Он медленно провел рукой по лицу, вздохнул, вдруг почувствовав себя очень старым от вины и досады. Почему вечно приходится бороться с непосильным, почему все так запутано, что не разберешь?
— Мне жаль тебя, девочка — правда, жаль. Я понимаю, что тебе пришлось перенести. — Глубокий вздох, теплый на фоне яркой утренней прохлады. — Иди домой, Мимара. Возвращайся к матери. Нас с тобой ничто не связывает.
Он развернулся обратно к башне.
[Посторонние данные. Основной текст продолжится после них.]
(** [g_key_file_to_data]: the groups in the order they were created,
    with an empty line before a group when the text so far does not end
    in one. *)
Fixpoint groups_to_data (acc : string) (gs : list GKeyFileGroup) : string :=
  match gs with
  | [] => acc
  | g :: gs =>
      let sep := if bool_decide (2 <= strlen acc)%nat
                    && negb (bool_decide (str_last_but_one acc = Some kf_nl))
                 then String kf_nl EmptyString else EmptyString in
      groups_to_data (acc +:+ sep +:+ group_to_data g) gs
  end.

Definition g_key_file_to_data (kf : GKeyFile) : string :=
  groups_to_data EmptyString (kf_groups kf).

(** ** Parsing *)

Section parsing.
Context `{KeyFileEnv}.

(** [g_key_file_line_is_comment] *)
Definition g_key_file_line_is_comment (line : string) : bool :=
  match line with
  | EmptyString => true
  | String c _ => bool_decide (c = "#"%char) || bool_decide (c = kf_nl)
  end.

(** [g_key_file_line_is_group]: an opening bracket, a closing one, and
    only spaces and tabs after it. *)
Definition g_key_file_line_is_group (line : string) : bool :=
  match line with
  | String c r =>
      bool_decide (c = "["%char)
      && match str_cut "]"%char r with
         | Some (_, rest) =>
             str_all (fun c => bool_decide (c = " "%char) || bool_decide (c = kf_tab)) rest
         | None => false
         end
  | EmptyString => false
  end.

(** [g_key_file_line_is_key_value_pair]: an [=] that is not the first
    character. *)
Definition g_key_file_line_is_key_value_pair (line : string) : bool :=
  match line with
  | String c _ => str_has "="%char line && negb (bool_decide (c = "="%char))
  | EmptyString => false
  end.

(** [g_key_file_parse_group] on a line that is a group. *)
Definition g_key_file_parse_group (line : string) (kf : GKeyFile) : GError + GKeyFile :=
  match line with
  | String _ r =>
      match str_cut "]"%char r with
      | Some (name, _) =>
          if g_key_file_is_group_name name then inr (g_key_file_add_group name kf)
          else inl (key_file_error G_KEY_FILE_ERROR_PARSE)
      | None => inl (key_file_error G_KEY_FILE_ERROR_PARSE)
      end
  | EmptyString => inl (key_file_error G_KEY_FILE_ERROR_PARSE)
  end.
(* ===== verification/Snapshot.v ===== *)
(** * Snapshot: the table written to and read from a key file

    src/udb.c lines 12 ([db_file_path]), 57-97 ([db_save_to_file]) and
    99-155 ([db_load_from_file]).  Both functions return when no path
    was given, after the critical message of [g_return_if_fail];
    otherwise the table is printed as one group of a key file, named
    [UDB_DB_SECTION], with one entry per key, and read back from it.
    The [GError] a function leaves in [*error] is its result: [None]
    when it leaves none.

    The disk is what each path names, a regular file with its text or
    the node of a socket, with what the next read and the next write
    fail with when they fail.  The order in which a [GHashTable] is
    walked is not specified: it is the parameter [HashOrder], and the
    theorems hold for every order. *)

From S2P Require Import Prelude CString Mutex Store KeyFile.

Set Warnings "-clear-no-such-hyp".

Open Scope Z_scope.

(** ** Parameters *)

(** config.h is not among the sources: the name of the group is a
    parameter. *)
Class SnapshotConfig : Type := {
  UDB_DB_SECTION : string;
}.

(** The order of [g_hash_table_iter_next]: every entry once. *)
Class HashOrder : Type := {
  g_hash_table_iter : table -> list (string * string);
  g_hash_table_iter_perm m : g_hash_table_iter m ≡ₚ map_to_list m;
}.

(** ** The disk *)

(** What a path names: a regular file with its text, or the node of a
    socket that was bound there. *)
Inductive file : Type :=
  | Regular (data : string)
  | Socket.

Record disk : Type := mk_disk {
  disk_files : gmap string file;
  (** the error of the next [open] or [read], if it fails *)
  disk_read_error : option GError;
  (** the error of the next write, if it fails *)
  disk_write_error : option GError;
}.

Definition file_error (code : Z) : GError :=
  {| error_domain := G_FILE_ERROR; error_code := code |}.

(** [g_file_set_contents]: the file is replaced as a whole, or not at
    all.  The text is written to a file of its own that is renamed, so
    whatever had the name before, a socket included, gives way. *)
Definition g_file_set_contents (path data : string) : ST disk (option GError) :=
  fun d =>
    match disk_write_error d with
    | Some e => Ok (Some e, d)
    | None =>
        Ok (None, {| disk_files := <[path:=Regular data]> (disk_files d);
                     disk_read_error := disk_read_error d;
                     disk_write_error := None |})
    end.

Section snapshot.
Context `{SnapshotConfig} `{HashOrder} `{KeyFileEnv}.

(** [g_key_file_load_from_file] with [G_KEY_FILE_NONE]: a file that does
    not exist is the error [G_FILE_ERROR_NOENT], and a socket cannot be
    opened: [open] fails with [ENXIO]. *)
Definition g_key_file_load_from_file (path : string) (d : disk) : GError + GKeyFile :=
  match disk_read_error d with
  | Some e => inl e
  | None =>
      match disk_files d !! path with
      | None => inl (file_error G_FILE_ERROR_NOENT)
      | Some Socket => inl (file_error G_FILE_ERROR_NXIO)
      | Some (Regular data) => g_key_file_parse_data data
      end
  end.

(** ** The state *)

(** What [g_return_if_fail] prints at the level [G_LOG_LEVEL_CRITICAL]
    when its condition does not hold: the function and the condition. *)
Record critical : Type := mk_critical {
  crit_func : string;
  crit_expr : string;
}.

#[export] Instance critical_eq_dec : EqDecision critical.
Proof. solve_decision. Defined.

(** [char* db_file_path], the table and the disk, with the critical
    messages that were printed. *)
Record snapshot_state : Type := mk_snapshot_state {
  sn_db : db_state;
  db_file_path : option string;
  sn_disk : disk;
  sn_criticals : list critical;
}.

Definition set_sn_db (d : db_state) (s : snapshot_state) : snapshot_state :=
  {| sn_db := d; db_file_path := db_file_path s; sn_disk := sn_disk s;
     sn_criticals := sn_criticals s |}.

Definition set_sn_disk (d : disk) (s : snapshot_state) : snapshot_state :=
  {| sn_db := sn_db s; db_file_path := db_file_path s; sn_disk := d;
     sn_criticals := sn_criticals s |}.

Definition add_critical (c : critical) (s : snapshot_state) : snapshot_state :=
  {| sn_db := sn_db s; db_file_path := db_file_path s; sn_disk := sn_disk s;
     sn_criticals := sn_criticals s ++ [c] |}.

(** [g_return_if_fail_warning] *)
Definition g_return_if_fail_warning (func expr : string) : ST snapshot_state unit :=
  st_modify (add_critical {| crit_func := func; crit_expr := expr |}).

Definition on_sn_table {A} (c : ST (handle table) A) : ST snapshot_state A :=
  zoom sn_db set_sn_db (on_db_mem c).

Definition on_sn_disk {A} (c : ST disk A) : ST snapshot_state A :=
  zoom sn_disk set_sn_disk c.

(** The entries of the table as [g_hash_table_iter_next] yields them. *)
Definition g_hash_table_entries : ST (handle table) (list (string * string)) :=
  fun h => match h with
           | Live m => Ok (g_hash_table_iter m, h)
           | Null | Dangling => Fault Undefined
           end.

(** ** [db_save_to_file] *)

(** The loop over the table: one [g_key_file_set_string] per entry. *)
Definition set_entries (entries : list (string * string)) (kf : GKeyFile) : GKeyFile :=
  foldl (fun kf '(key, value) => g_key_file_set_string UDB_DB_SECTION key value kf)
        kf entries.

Definition db_save_to_file : ST snapshot_state (option GError) :=
  s <- st_get ;;
  match db_file_path s with
  | None => g_return_if_fail_warning "db_save_to_file" "db_file_path != NULL" ;; st_ret None
  | Some path =>
      match g_key_file_new with
      | Live keyfile =>
          entries <- on_sn_table g_hash_table_entries ;;
          let keyfile := set_entries entries keyfile in
          let data := g_key_file_to_data keyfile in
          on_sn_disk (g_file_set_contents path data)
      | Null | Dangling => st_ret (Some (file_error G_FILE_ERROR_NOMEM))
      end
  end.

(** ** [db_load_from_file] *)

(** The loop over the keys: the entries whose value can be read go to
    the table. *)
Fixpoint load_keys (keyfile : GKeyFile) (keys : list string) : ST (handle table) unit :=
  match keys with
  | [] => st_ret tt
  | key :: keys =>
      match g_key_file_get_string UDB_DB_SECTION key keyfile with
      | inr val => g_hash_table_insert key val ;; load_keys keyfile keys
      | inl _ => load_keys keyfile keys
      end
  end.
(** A request whose reply, when it carries one, ends the line. *)
Definition request_wf (r : request) : Prop :=
  match r with ReqReply reply => ends_crlf reply | _ => True end.

Lemma request_reply_crlf r m : request_wf r -> ends_crlf (request_reply r m).
Proof.
  destruct r; simpl; try done; intros _; [|apply ends_crlf_app..].
  destruct (m !! key); apply ends_crlf_app.
Qed.

Lemma token_key_wf t v k : token_key t v = Ok (inr k) -> ends_crlf k.
Proof.
  destruct t; simpl; try (intros [= <-]; apply ends_crlf_app3);
    by destruct (v_identifier v).
Qed.

Lemma token_value_wf t v k : token_value t v = Ok (inr k) -> ends_crlf k.
Proof.
  destruct t; simpl;
    try (intros [= <-]; first [apply ends_crlf_app3|apply ends_crlf_app]).
  - by destruct (v_int v).
  - by destruct (v_float v).
  - by destruct (v_identifier v).
  - by destruct (v_identifier v).
Qed.

Lemma parse_key_wf mk sc r sc' :
  (forall k, request_wf (mk k)) -> parse_key mk sc = Ok (r, sc') -> request_wf r.
Proof.
  intros Hmk. unfold parse_key.
  destruct (get_next_token sc) as [[t sc1]|]; [simpl|done].
  destruct (token_key t (sc_value sc1)) as [[key|k]|] eqn:E; simpl; try done.
  - by intros [= <- _].
  - intros [= <- _]. by eapply token_key_wf.
Qed.

Lemma parse_set_wf sc r sc' : parse_set sc = Ok (r, sc') -> request_wf r.
Proof.
  unfold parse_set.
  destruct (get_next_token sc) as [[tA sc1]|]; [simpl|done].
  destruct (token_key tA (sc_value sc1)) as [[key|k]|] eqn:E; simpl; try done.
  - destruct (UDB_MAX_KEY_LENGTH <? strlen key)%nat.
    { intros [= <- _]. apply ends_crlf_app. }
    destruct (get_next_token sc1) as [[tB sc2]|]; [simpl|done].
    destruct (token_value tB (sc_value sc2)) as [[value|k]|] eqn:E2; simpl; try done.
    + by intros [= <- _].
    + intros [= <- _]. by eapply token_value_wf.
  - intros [= <- _]. by eapply token_key_wf.
Qed.

Lemma parse_request_wf sc r sc' : parse_request sc = Ok (r, sc') -> request_wf r.
Proof.
  unfold parse_request.
  destruct (get_next_token sc) as [[tok sc1]|]; [simpl|done].
  case_bool_decide.
  { intros [= <- _]. apply ends_crlf_app3. }
  destruct (v_identifier (sc_value sc1)) as [cmd|]; [simpl|done].
  destruct (command_of cmd) as [[]|].
  - by apply parse_key_wf.
  - apply parse_set_wf.
  - by apply parse_key_wf.
  - intros [= <- _]. unfold request_wf, reply_unknown_command.
    rewrite <-str_app_assoc. apply ends_crlf_app.
Qed.

(** ** The invariant between requests *)

Lemma udb_ok_of m sc : udb_ok (udb_of m sc).
Proof. done. Qed.

Lemma udb_ok_inv s : udb_ok s <-> exists m sc, s = udb_of m sc.
Proof.
  split; [|by intros (m & sc & ->)].
  destruct s as [d [[|sc|] mu]]; intros (Hd & Hl & Hm); try done.
  apply db_ok_inv in Hd. simpl in *. subst. rewrite Hd. by eexists _, _.
Qed.
(* ===== verification/Words.v ===== *)
(** * Words: request lines written without quotes

    The lines clients send, as section 6 of the specification writes
    them: a command and its arguments as identifiers, separated by
    blanks.  This file follows GLib's token reader, with the
    configuration of [udb_scanner_init] (src/udb.c lines 210-243),
    through such a line, and [process_command_line] (lines 384-416) and
    the handlers (lines 245-346) through the tokens. *)

From stdpp Require Import base strings gmap list.
From S2P Require Import Prelude CString Mutex Store Scanner Numbers Printf Handlers Protocol.

Open Scope string_scope.
Open Scope udb_scope.

(** ** Words *)

(** Every character of [s] is in the set [cset]. *)
Fixpoint all_in (cset s : string) : bool :=
  match s with
  | EmptyString => true
  | String c r => str_mem c cset && all_in cset r
  end.

(** A word: what the scanner reads as an identifier. *)
Definition is_word (w : string) : bool :=
  match w with
  | String c r => str_mem c udb_cset_identifier_first && all_in udb_cset_identifier_nth r
  | EmptyString => false
  end.

(** What ends the word [w]: a character that [strchr] does not find
    among those of an identifier (a NUL is found), or the end of the
    line when the word has two characters or more. *)
Definition ends_word (w rest : string) : bool :=
  match rest, w with
  | String c _, _ => negb (strchr udb_cset_identifier_nth c)
  | EmptyString, String _ (String _ _) => true
  | EmptyString, _ => false
  end.

(** Blanks: characters the scanner skips. *)
Definition is_blanks (s : string) : bool := all_in udb_cset_skip_characters s.

(** ** Lemmas: the token reader on words *)

Lemma identifier_loop_word s rest :
  all_in udb_cset_identifier_nth s = true ->
  match rest with String c _ => str_mem c udb_cset_identifier_nth = false | _ => True end ->
  identifier_loop udb_cset_identifier_nth (s +:+ rest) = (s, rest).
Proof.
  intros Hs Hr. induction s as [|c s IH].
  - rewrite str_app_nil. destruct rest as [|c r]; [done|].
    cbn [identifier_loop]. by rewrite Hr.
  - cbn [all_in] in Hs. apply andb_prop in Hs as [Hc Hs].
    rewrite str_app_cons. cbn [identifier_loop]. by rewrite Hc, IH.
Qed.

Lemma all_in_not_NUL cset c :
  str_mem NUL cset = false -> str_mem c cset = true -> c <> NUL.
Proof. by intros Hn Hc ->; rewrite Hc in Hn. Qed.

Lemma strchr_false cset c : strchr cset c = false -> (c ==c NUL) = false /\ str_mem c cset = false.
Proof. apply orb_false_elim. Qed.

Lemma all_in_is_c_str cset s :
  str_mem NUL cset = false -> all_in cset s = true -> is_c_str s.
Proof.
  intros Hn. induction s as [|c s IH]; [done|]. cbn [all_in].
  intros [Hc Hs]%andb_prop. apply is_c_str_cons. eauto using all_in_not_NUL.
Qed.

Lemma is_word_is_c_str w : is_word w = true -> is_c_str w.
Proof.
  destruct w as [|c r]; [done|]. intros [Hc Hs]%andb_prop.
  apply is_c_str_cons. split; [by apply (all_in_not_NUL udb_cset_identifier_first)|].
  by apply (all_in_is_c_str udb_cset_identifier_nth).
Qed.

Lemma is_blanks_is_c_str s : is_blanks s = true -> is_c_str s.
Proof. by apply all_in_is_c_str. Qed.

(** A word is read as an identifier, up to what ends it. *)
Lemma lex_identifier_word c r rest e :
  all_in udb_cset_identifier_nth r = true -> ends_word (String c r) rest = true ->
  peek_at_end e = Ok tt ->
  lex_identifier udb_scanner_config c (r +:+ rest) e
  = Ok (G_TOKEN_IDENTIFIER, V_string (String c r), rest, e).
Proof.
  intros Hn Hr He. unfold lex_identifier.
  change (cset_identifier_nth udb_scanner_config) with udb_cset_identifier_nth.
  destruct r as [|d r].
  - rewrite str_app_nil. destruct rest as [|p rest]; [done|].
    cbn [ends_word] in Hr. apply negb_true_iff, strchr_false in Hr as [Hp Hr].
    by rewrite Hp, Hr.
  - pose proof Hn as [Hd _]%andb_prop.
    rewrite str_app_cons. cbv iota.
    rewrite (proj2 (Ascii.eqb_neq d NUL)) by (by apply (all_in_not_NUL udb_cset_identifier_nth)).
    rewrite Hd, <-str_app_cons, identifier_loop_word; [|done|].
    + destruct rest; [rewrite He|]; done.
    + destruct rest; [done|]. by apply negb_true_iff, strchr_false in Hr as [_ Hr].
Qed.

Lemma get_token_i_word w rest tok e :
  is_word w = true -> ends_word w rest = true -> tok <> G_TOKEN_EOF ->
  peek_at_end e = Ok tt ->
  g_scanner_get_token_i udb_scanner_config tok (w +:+ rest) e
  = Ok (G_TOKEN_IDENTIFIER, V_string w, rest, e).
Proof.
  intros Hw Hr Htok He. destruct w as [|c r]; [done|].
  apply andb_prop in Hw as [Hc Hn].
  assert ((c ==c NUL) = false) as Hnul.
  { apply not_true_is_false. intros ->%Ascii.eqb_eq. by vm_compute in Hc. }
  rewrite str_app_cons. cbn [g_scanner_get_token_i]. unfold g_scanner_get_token_ll.
  rewrite bool_decide_eq_false_2 by done. cbn [at_text_end orb]. rewrite Hnul.
  change (cset_identifier_first udb_scanner_config) with udb_cset_identifier_first.
  rewrite Hc. cbn [scan_identifier udb_scanner_config andb].
  by rewrite lex_identifier_word.
Qed.

(** Blanks before a token are dropped. *)
Lemma get_token_i_blanks b tok text e :
  is_blanks b = true -> tok <> G_TOKEN_EOF ->
  exists tok', tok' <> G_TOKEN_EOF
    /\ g_scanner_get_token_i udb_scanner_config tok (b +:+ text) e
       = g_scanner_get_token_i udb_scanner_config tok' text e.
Proof.
  intros Hb. revert tok. induction b as [|c b IH]; intros tok Htok.
  - exists tok. by rewrite str_app_nil.
  - apply andb_prop in Hb as [Hc Hb]. rewrite str_app_cons, get_token_i_skip by done.
    by apply IH.
Qed.

Lemma get_token_i_blanks_word b w rest tok e :
  is_blanks b = true -> is_word w = true -> ends_word w rest = true -> tok <> G_TOKEN_EOF ->
  peek_at_end e = Ok tt ->
  g_scanner_get_token_i udb_scanner_config tok (b +:+ w +:+ rest) e
  = Ok (G_TOKEN_IDENTIFIER, V_string w, rest, e).
Proof.
  intros Hb Hw Hr Htok He.
  destruct (get_token_i_blanks b tok (w +:+ rest) e) as (tok' & Htok' & ->); [done..|].
  by apply get_token_i_word.
Qed.

Lemma get_token_i_blanks_numeral b (n : N) rest tok e :
  is_blanks b = true -> ends_number rest = true -> tok <> G_TOKEN_EOF ->
  peek_at_end e = Ok tt ->
  g_scanner_get_token_i udb_scanner_config tok (b +:+ pretty n +:+ rest) e
  = Ok (G_TOKEN_INT, V_int (Z.min (Z.of_N n) (2 ^ 64 - 1)), rest, e).
Proof.
  intros Hb Hr Htok He.
  destruct (get_token_i_blanks b tok (pretty n +:+ rest) e) as (tok' & Htok' & ->); [done..|].
  by apply get_token_i_numeral.
Qed.

(** Blanks end a word, and hold no NUL. *)
Lemma blanks_end_word w b s :
  is_blanks b = true -> b <> EmptyString -> ends_word w (b +:+ s) = true.
Proof.
  intros Hb Hne. destruct b as [|c b]; [done|]. rewrite str_app_cons. cbn [ends_word].
  apply andb_prop in Hb as [Hc _]. cbn in Hc. rewrite !orb_true_iff, !Ascii.eqb_eq in Hc.
  by destruct Hc as [->|[->|[->|[->|?]]]].
Qed.

(** A command has three letters: the end of the line ends it. *)
Lemma command_word_strlen cmd name :
  is_c_str cmd -> is_c_str name -> g_ascii_strcasecmp cmd name = 0 -> strlen cmd = strlen name.
Proof.
  intros Hc Hn E%g_ascii_strcasecmp_0; [|done..].
  by rewrite <-(strlen_str_map g_ascii_tolower cmd), E, strlen_str_map.
Qed.

(** At the end of the line, after blanks or not, the scanner reads the
    terminator and returns the end of the text. *)
Lemma get_token_i_end b tok k :
  is_blanks b = true -> tok <> G_TOKEN_EOF ->
  g_scanner_get_token_i udb_scanner_config tok b (AtTerm k)
  = Ok (G_TOKEN_EOF, V_zero, EmptyString, Past (k - 1)).
Proof.
  intros Hb. revert tok. induction b as [|c b IH]; intros tok Htok.
  - cbn [g_scanner_get_token_i]. unfold g_scanner_get_token_ll.
    by rewrite bool_decide_eq_false_2.
  - apply andb_prop in Hb as [Hc Hb]. rewrite get_token_i_skip by done. by apply IH.
Qed.

(** ** Request lines *)

Section words.
Context `{UdbConfig} `{FloatFormat}.

(** The scanner in the line [line], after the token [t] with the string
    [v], before the text [text]. *)
Definition scanner_in (line : string) (t : GTokenType) (v : GTokenValue) (text : string)
    : GScanner :=
  {| sc_config := udb_scanner_config; sc_text := text;
     sc_end := AtTerm (2 ^ 32 - 1 - Z.of_nat (strlen line));
     sc_token := t; sc_value := v |}.

(** The scanner that has read the line to its end. *)
Definition scanner_at_end (line : string) : GScanner :=
  {| sc_config := udb_scanner_config; sc_text := EmptyString;
     sc_end := Past (2 ^ 32 - 1 - Z.of_nat (strlen line) - 1);
     sc_token := G_TOKEN_EOF; sc_value := V_zero |}.

(** The request a command asks for with a key and a value. *)
Definition command_request (c : command) (key value : string) : request :=
  match c with
  | CmdGet => ReqGet key
  | CmdSet => ReqSet key value
  | CmdDel => ReqDel key
  end.

(** The arguments of a command as words, each after blanks; GET and DEL
    have one. *)
Definition word_arguments (c : command) (b1 key b2 value : string) : string :=
  match c with
  | CmdSet => b1 +:+ key +:+ b2 +:+ value
  | CmdGet | CmdDel => b1 +:+ key
  end.

(** The last word of the line. *)
Definition last_argument (c : command) (key value : string) : string :=
  match c with CmdSet => value | CmdGet | CmdDel => key end.

(** Blanks that separate: at least one. *)
Definition separates (b : string) : Prop := is_blanks b = true /\ b <> EmptyString.

(** What the arguments of a command must be to be read as words. *)
Definition word_arguments_ok (c : command) (b1 key b2 value : string) : Prop :=
  separates b1 /\ is_word key = true
  /\ match c with
     | CmdSet => separates b2 /\ is_word value = true
                 /\ (strlen key <= UDB_MAX_KEY_LENGTH)%nat
     | CmdGet | CmdDel => True
     end.

(** What the finite map says to a line: the reply and the table. *)
Definition served (line : string) (m : table) (sc : GScanner) : outcome (string * table) :=
  olet '(reply, s) := process_command_line line (udb_of m sc) in
  Ok (reply, db_contents (udb_db s)).

(** ** Lemmas: the requests *)

Lemma separates_end_word w b s : separates b -> ends_word w (b +:+ s) = true.
Proof. intros [??]. by apply blanks_end_word. Qed.

(** The end of the line, or blanks up to it, end a command. *)
Lemma command_ends_word cmd c b :
  is_word cmd = true -> command_of cmd = Some c -> is_blanks b = true ->
  ends_word cmd b = true.
Proof.
  intros Hw Hc Hb. destruct b as [|a b].
  - assert (strlen cmd = 3%nat) as Hlen; [|by destruct cmd as [|? [|? ?]]].
    unfold command_of in Hc. apply is_word_is_c_str in Hw.
    repeat case_bool_decide; simplify_eq;
      [by apply (command_word_strlen cmd "GET")|by apply (command_word_strlen cmd "SET")
      |by apply (command_word_strlen cmd "DEL")].
  - rewrite <-(str_app_nil_r (String a b)). by apply blanks_end_word.
Qed.

(** The command word at the head of the line. *)
Lemma parse_request_word sc b cmd rest :
  scanner_ready sc -> is_blanks b = true -> is_word cmd = true -> ends_word cmd rest = true ->
  is_c_str rest -> fits_guint (b +:+ cmd +:+ rest) ->
  parse_request (input_text (b +:+ cmd +:+ rest) (-1) sc)
  = let sc1 := scanner_in (b +:+ cmd +:+ rest) G_TOKEN_IDENTIFIER (V_string cmd) rest in
    match command_of cmd with
    | Some CmdGet => parse_key ReqGet sc1
    | Some CmdSet => parse_set sc1
    | Some CmdDel => parse_key ReqDel sc1
    | None => Ok (ReqReply (reply_unknown_command cmd), sc1)
    end.
Proof.
  intros Hcfg Hb Hw Hr Hc Hf.
  rewrite input_text_minus_1
    by (done || (rewrite !is_c_str_app; auto using is_blanks_is_c_str, is_word_is_c_str)).
  unfold parse_request.
  erewrite get_next_token_run by
    (cbn [sc_config sc_token sc_text sc_end]; rewrite Hcfg; by apply get_token_i_blanks_word).
  cbn [o_bind]. rewrite bool_decide_eq_false_2 by (by intros ?).
  cbn [o_bind sc_value v_identifier sc_config]. by rewrite Hcfg.
Qed.
(** C35. A reply written while the stream is busy with the write before
    it is refused: the request is applied to the table and nothing is
    handed to the socket. *)
Theorem on_line_read_refused (c : nat) (line reply : string) (u u' : udb_state)
    (conns : gmap nat connection) (lg : list log_entry) (k : connection) :
  conns !! c = Some k -> conn_open k -> conn_busy k = true ->
  process_command_line (strip_cr line) u = Ok (reply, u') ->
  exists k',
    on_line_read c (ReadLine line) {| srv_udb := u; srv_conns := conns; srv_log := lg |}
    = Ok (tt, {| srv_udb := u'; srv_conns := <[c:=k']> conns;
                 srv_log := lg ++ [PrintReceived (c_str (strip_cr line))] |})
    /\ conn_sent k' = conn_sent k
    /\ conn_reports k' = conn_reports k ++ [Refused (io_error G_IO_ERROR_PENDING)].
Proof.
  intros Hc [Hr Hrd] Hb Hp. erewrite on_line_read_line by done.
  unfold conn_after_reply, read_line_finish. rewrite Hrd. cbn.
  unfold g_output_stream_write_async. cbn. rewrite Hb. cbn. by eexists.
Qed.

Lemma on_line_read_end c res u conns lg k :
  conns !! c = Some k -> conn_open k ->
  match res with ReadLine _ => False | _ => True end ->
  on_line_read c res {| srv_udb := u; srv_conns := conns; srv_log := lg |}
  = Ok (tt, {| srv_udb := u; srv_conns := <[c:=conn_closed k]> conns;
               srv_log := lg ++ [match res with
                                 | ReadError e => WarnRead e
                                 | _ => PrintDisconnected
                                 end] |}).
Proof.
  intros Hc [Hr Hrd] Hres. unfold on_line_read.
  rewrite (on_conn_step _ _ _ _ _ _ _ Hc Hr). unfold read_line_finish. rewrite Hrd.
  destruct res as [line| |e]; [done|..]; cbn [o_bind]; rewrite log_step;
    (erewrite on_conn_Ok; [|apply lookup_insert_eq|done..]); by rewrite insert_insert_eq.
Qed.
Плечи сразу же нагрело солнце.
— Но ведь это неправда, — прозвенел у него за спиной ее голос — такой похожий на голос ее матери, что по коже побежали мурашки.
Он остановился, опустил голову, мысленно попеняв себе за шлепанцы на ногах. Не оборачиваясь, произнес:
— Ты помнишь не меня. Что тебе кажется — это твое дело.
— Я не об этом.
Что-то такое прозвучало в ее голосе, неуловимый намек на усмешку, заставивший его обернуться. Теперь солнце прочертило по ней вертикальную линию, нарушаемую лишь складками одежды, очертания которых тайком проносили через эту границу то свет, то тень. У нее за спиной вставала дикая чаща, намного бледнее, но тоже разделенная пополам.
— Я могу отличить тварное от нетварного, — проговорила она со смесью гордости и смущения. — Я — одна из Немногих.
Ахкеймион резко развернулся, нахмурившись и от ее слов, и от яркого солнца.
— Что? Ты — ведьма?
Уверенный кивок, смягченный улыбкой.
— Я не отца пришла сюда искать, — сказала она, словно все происходившее до сих пор было не более чем жестоким театральным представлением. — Ну, скажем… я предполагала, что ты можешь оказаться моим отцом, но я, пожалуй… не так уж… придавала этому значение, как мне кажется.
У нее расширились глаза, словно взгляд поворачивался от внутреннего к внешнему на невидимом шарнире.
— Я пришла найти своего учителя. Я пришла изучать Гнозис.